A Flexible Framework for Incorporating Patient Preferences Into Q-Learning
This work addresses a domain-specific problem for healthcare by enabling personalized treatment decisions with multiple outcomes, representing an incremental improvement over existing methods.
The authors tackled the problem of optimizing multivariate outcomes like treatment efficacy and side effects in dynamic treatment regimes by proposing Latent Utility Q-Learning (LUQ-Learning), which adapts Q-learning to incorporate patient preferences and achieves competitive performance in simulations for low back pain and schizophrenia trials.
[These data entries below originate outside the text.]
(* ===== verification/OpportunityDemo.v ===== *)
(** * Concrete opportunities

    A digest of constant bytes, two strategies' opportunities, and the theorems on
    identifiers, the mailbox and the paper task applied to them. *)
From Stdlib Require Import Lia.
From stdpp Require Import base gmap strings numbers list fin_maps pretty.
From S2P Require Import Prelude Decimals LineLog ExecutionPlan TradeData TradeJournal Coordinator CoordinatorRuns TradeDemo PaperOpportunity Mailbox PaperDriver.

#[global] Instance demo_digest : OpportunityText := {
  opportunity_json := fun o => string_bytes (op_pair_id o);
  sha256 := fun bs => repeat (Z.of_nat (length bs) mod 256) 32;
}.
#[global] Instance demo_digest_laws : OpportunityTextLaws.
Proof.
  constructor; intros bs; [done|]. apply Forall_forall. intros b Hb. apply list_elem_of_In, repeat_spec in Hb as ->.
  apply Z.mod_pos_bound. lia.
Qed.

Definition demo_opportunity (pair : string) (update : Z) : PaperOpportunity :=
  mkOpportunity "rev" pair "SYM" update 5 6 BuyTokenBOnDexSellOnCex 0 3 0 100 10 50 60 demo_admission demo_plan.
Definition op_x : PaperOpportunity := demo_opportunity "x" 7.
Definition op_y : PaperOpportunity := demo_opportunity "y" 8.

Lemma opportunity_identifiers_accepted_witness :
  opportunity_plan_id op_x = "paper-5-7-0101010101010101-ds"%string /\
  validate_intent (opportunity_intent op_x ConcurrentHedged) = Ok tt.
Proof.
  split; [vm_compute; reflexivity|].
  exact (proj1 (opportunity_identifiers_accepted op_x ConcurrentHedged eq_refl
                  ltac:(vm_compute; split; congruence) ltac:(vm_compute; split; congruence))).
Defined.

(** ** The mailbox: [x] is replaced in place while [y] waits behind it *)
Lemma channel_ok l : mailbox_ok (channel l).
Proof.
  split; simpl; [apply NoDup_nil_2| |done].
  intros k. rewrite lookup_empty. split; [by intros ?%elem_of_nil|by intros [? ?]].
Qed.

Definition demo_mailbox_ops : list MailboxOp :=
  [Submit op_x; Submit op_y; Submit (demo_opportunity "x" 9); Recv; Recv; Finish; Recv].

Lemma mailbox_refines_queue_witness :
  dispatched (snd (runs mailbox_step (channel Available) demo_mailbox_ops)) = [demo_opportunity "x" 9; op_y] /\
  runs queue_step (abstract_queue (channel Available)) demo_mailbox_ops
    = (abstract_queue (fst (runs mailbox_step (channel Available) demo_mailbox_ops)),
       snd (runs mailbox_step (channel Available) demo_mailbox_ops)).
Proof.
  split; [vm_compute; reflexivity|].
  exact (proj1 (mailbox_refines_queue (channel Available) demo_mailbox_ops (channel_ok Available))).
Defined.

Definition two_pending : Mailbox := fst (runs mailbox_step (channel Available) [Submit op_x; Submit op_y]).
Lemma two_pending_ok : mailbox_ok two_pending.
Proof.
  apply (step_refines (fst (try_submit op_x (channel Available))) (Submit op_y)).
  apply (step_refines (channel Available) (Submit op_x)), channel_ok.
Qed.

Lemma pending_not_overtaken_witness :
  round_robin two_pending !! 1%nat = Some "y"%string /\
  (length (dispatched (snd (runs mailbox_step two_pending [Recv; Submit (demo_opportunity "x" 9); Finish]))) <= 1)%nat.
Proof.
  split; [vm_compute; reflexivity|].
  refine (proj1 (pending_not_overtaken two_pending [Recv; Submit (demo_opportunity "x" 9); Finish] 1 "y"
                   two_pending_ok _ _ _)).
  - vm_compute; reflexivity.
  - vm_compute; reflexivity.
  - apply (bool_decide_unpack _). vm_compute. exact I.
Defined.

(** ** The paper task *)
Definition paper_intent : TradeIntent := opportunity_intent op_x DexFirst.
Definition fill_with (c : CoordinatorCommand) (o : TradeOperation) : TradeOperation :=
  match simulate_command paper_intent c with Ok (role, r) => place_ok role r o | Err _ => o end.
Definition first_command (o : TradeOperation) : CoordinatorCommand :=
  match decide_commands (Ok 1000) o with Ok (c :: _, _) => c | _ => RecoverCex 0 0 end.

Definition p0 : TradeOperation := prepared paper_intent.
Definition p1 := decide_ok p0.
Definition p2 := fill_with (first_command p0) p1.
Definition p3 := decide_ok p2.
Definition p4 := fill_with (first_command p2) p3.
Definition p5 := decide_ok p4.

Definition paper_catalogue : list TradePayload :=
  imap (fun n o => mkTradePayload 1 (Z.of_nat n) 1000 o) [p0; p1; p2; p3; p4; p5].
#[global] Instance paper_codec : TradeCodec := catalogue_codec paper_catalogue.
#[global] Instance paper_laws : TradeCodecLaws := catalogue_laws paper_catalogue.

Definition steady : nat -> CoordEnv := fun _ => demo_env.
Definition idle_driver : Driver := mkDriver empty_journal 0 [].
Lemma idle_run : coord_run (d_journal idle_driver) [].
Proof. apply run_start. vm_compute. reflexivity. Qed.

Definition after_paper : Driver := fst (execute steady "engine" true DexFirst op_x idle_driver).
Lemma after_paper_run : execute steady "engine" true DexFirst op_x idle_driver = (after_paper, Ok (Some tt)).
Proof. vm_compute. reflexivity. Qed.

Lemma paper_trade_earns_plan_witness :
  d_events after_paper = [mkPaperEvent (opportunity_plan_id op_x) "x" Balanced true].
Proof.
  destruct (paper_trade_earns_plan steady "engine" true [] DexFirst op_x idle_driver after_paper (Some tt) idle_run
    eq_refl ltac:(vm_compute; congruence) ltac:(vm_compute; congruence) ltac:(vm_compute; congruence)
    after_paper_run) as (t & r & _ & _ & _ & _ & _ & _ & He).
  exact He.
Defined.

Lemma paper_loops_terminate_witness :
  snd (resume_plan steady "engine" true "missing" idle_driver) <> Ok None.
Proof.
  exact (proj1 (paper_loops_terminate steady "engine" true [] "missing" DexFirst op_x idle_driver idle_run eq_refl)).
Defined.

(** A valid opportunity below its threshold is refused at admission, and the task
    stops instead of reporting the rejection. *)
Definition op_below : PaperOpportunity :=
  mkOpportunity "rev" "x" "SYM" 7 5 6 BuyTokenBOnDexSellOnCex 0 3 0 100 10 50 60
    (mkAdmission false 5 (Some "top_of_book_only"%string) None None (Some true) None 10 (mkDecimal 60 2)
       (mkDecimal 100 0) (mkDecimal 59 2) None None 55 54 56 10 7 (mkDecimal 2 0) 3 1) demo_plan.

Lemma rejected_opportunity_ends_task :
  validate_opportunity op_below = Ok tt /\
  run_one steady "engine" true DexFirst op_below idle_driver
    = (mkDriver empty_journal 1 [], Err "paper trade event operation is missing"%string).
Proof.
  split; [vm_compute; reflexivity|].
  apply (unrecorded_failure_ends_task steady "engine" true DexFirst op_below idle_driver _
           "opportunity threshold must be met before admission"); vm_compute; reflexivity.
Qed.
In real-world healthcare settings, treatment decisions often involve optimizing for multivariate outcomes such as treatment efficacy and severity of side effects based on individual preferences. However, existing statistical methods for estimating dynamic treatment regimes (DTRs) usually assume a univariate outcome, and the few methods that deal with composite outcomes suffer from limitations such as restrictions to a single time point and limited theoretical guarantees. To address these limitations, we propose Latent Utility Q-Learning (LUQ-Learning), a latent model approach that adapts Q-learning to tackle the aforementioned difficulties. Our framework allows for an arbitrary finite number of decision points and outcomes, incorporates personal preferences, and achieves asymptotic performance guarantees with realistic assumptions. We conduct simulation experiments based on an ongoing trial for low back pain as well as a well-known trial for schizophrenia. In both settings, LUQ-Learning achieves highly competitive performance compared to alternative baselines.